Management breaks the natural productivity-biodiversity relationship in forests and grassland: an opinion
© The Author(s). 2018
Received: 7 August 2017
Accepted: 14 December 2017
Published: 24 January 2018
Two approaches mark the difference between the “ecological” and “agricultural” view of the biodiversity/growth relation. In ecology the trend is averaged by taking monocultures of all species as baseline to evaluate mixtures. This contrasts the “agricultural” view focusing on the most productive species or species combination as baseline to evaluate mixtures. The present study investigates the change of highest rates (maximum) productivities in grasslands and forests with increasing plant (or tree) diversity, and compares these with the average response.

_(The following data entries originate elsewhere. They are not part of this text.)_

(* ------------------------------------------------------------------ *)
(** ** Job ids: [validate_job_id] and [get_ingest_status] *)

(** [str.replace(old, "")]: remove the non-overlapping occurrences of a
    non-empty [old], left to right. *)
Fixpoint remove_all_aux (fuel : nat) (old s : string) : string :=
  match fuel with
  | 0 => s
  | S f =>
      match s with
      | EmptyString => EmptyString
      | String c r =>
          if String.prefix old s
          then remove_all_aux f old (substring (String.length old) (String.length s) s)
          else String c (remove_all_aux f old r)
      end
  end.

Definition remove_all (old s : string) : string := remove_all_aux (String.length s) old s.

Definition is_brace (c : ascii) : bool :=
  Nat.eqb (nat_of_ascii c) 123 || Nat.eqb (nat_of_ascii c) 125.

Definition is_hex_digit (c : ascii) : bool :=
  let n := nat_of_ascii c in
  (Nat.leb 48 n && Nat.leb n 57) || (Nat.leb 97 n && Nat.leb n 102) || (Nat.leb 65 n && Nat.leb n 70).

(** White space skipped around an integer literal by [int()]. *)
Definition is_c_space (c : ascii) : bool :=
  let n := nat_of_ascii c in Nat.eqb n 32 || (Nat.leb 9 n && Nat.leb n 13).

(** Digits with single underscores: [("_"? digit)*]. *)
Fixpoint underscored_digits (l : list ascii) : bool :=
  match l with
  | [] => true
  | c :: r =>
      if Nat.eqb (nat_of_ascii c) 95
      then match r with
           | d :: r' => is_hex_digit d && underscored_digits r'
           | [] => false
           end
      else is_hex_digit c && underscored_digits r
  end.

(** [int(s, 16)] succeeds (ASCII input). *)
Definition int16_parses (s : string) : bool :=
  let l := list_ascii_of_string (strip_by is_c_space s) in
  let unsigned := match l with
                  | c :: r => if Nat.eqb (nat_of_ascii c) 43 || Nat.eqb (nat_of_ascii c) 45
                              then r else l
                  | [] => l
                  end in
  match unsigned with
  | z :: x :: rest =>
      if Nat.eqb (nat_of_ascii z) 48 && (Nat.eqb (nat_of_ascii x) 120 || Nat.eqb (nat_of_ascii x) 88)
      then match rest with [] => false | _ => underscored_digits rest end
      else is_hex_digit z && underscored_digits (x :: rest)
  | [z] => is_hex_digit z
  | [] => false
  end.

We base our analysis on existing published datasets relating the growth of plant stands (growth rate per land area) to the diversity on the same plot. We use a global dataset (Ellis et al. 2012 and MODIS-data, see Fig. 1), the grassland experiment in Jena (Buchmann et al. 2017), the regional study on forests in Romania and Germany by Bouriaud et al. (2016), and data from the German National Forest inventory (BWI 3, see Fig. 3). In all cases the average response of growth to changes in biodiversity as well as the boundary line of the maximum values was calculated.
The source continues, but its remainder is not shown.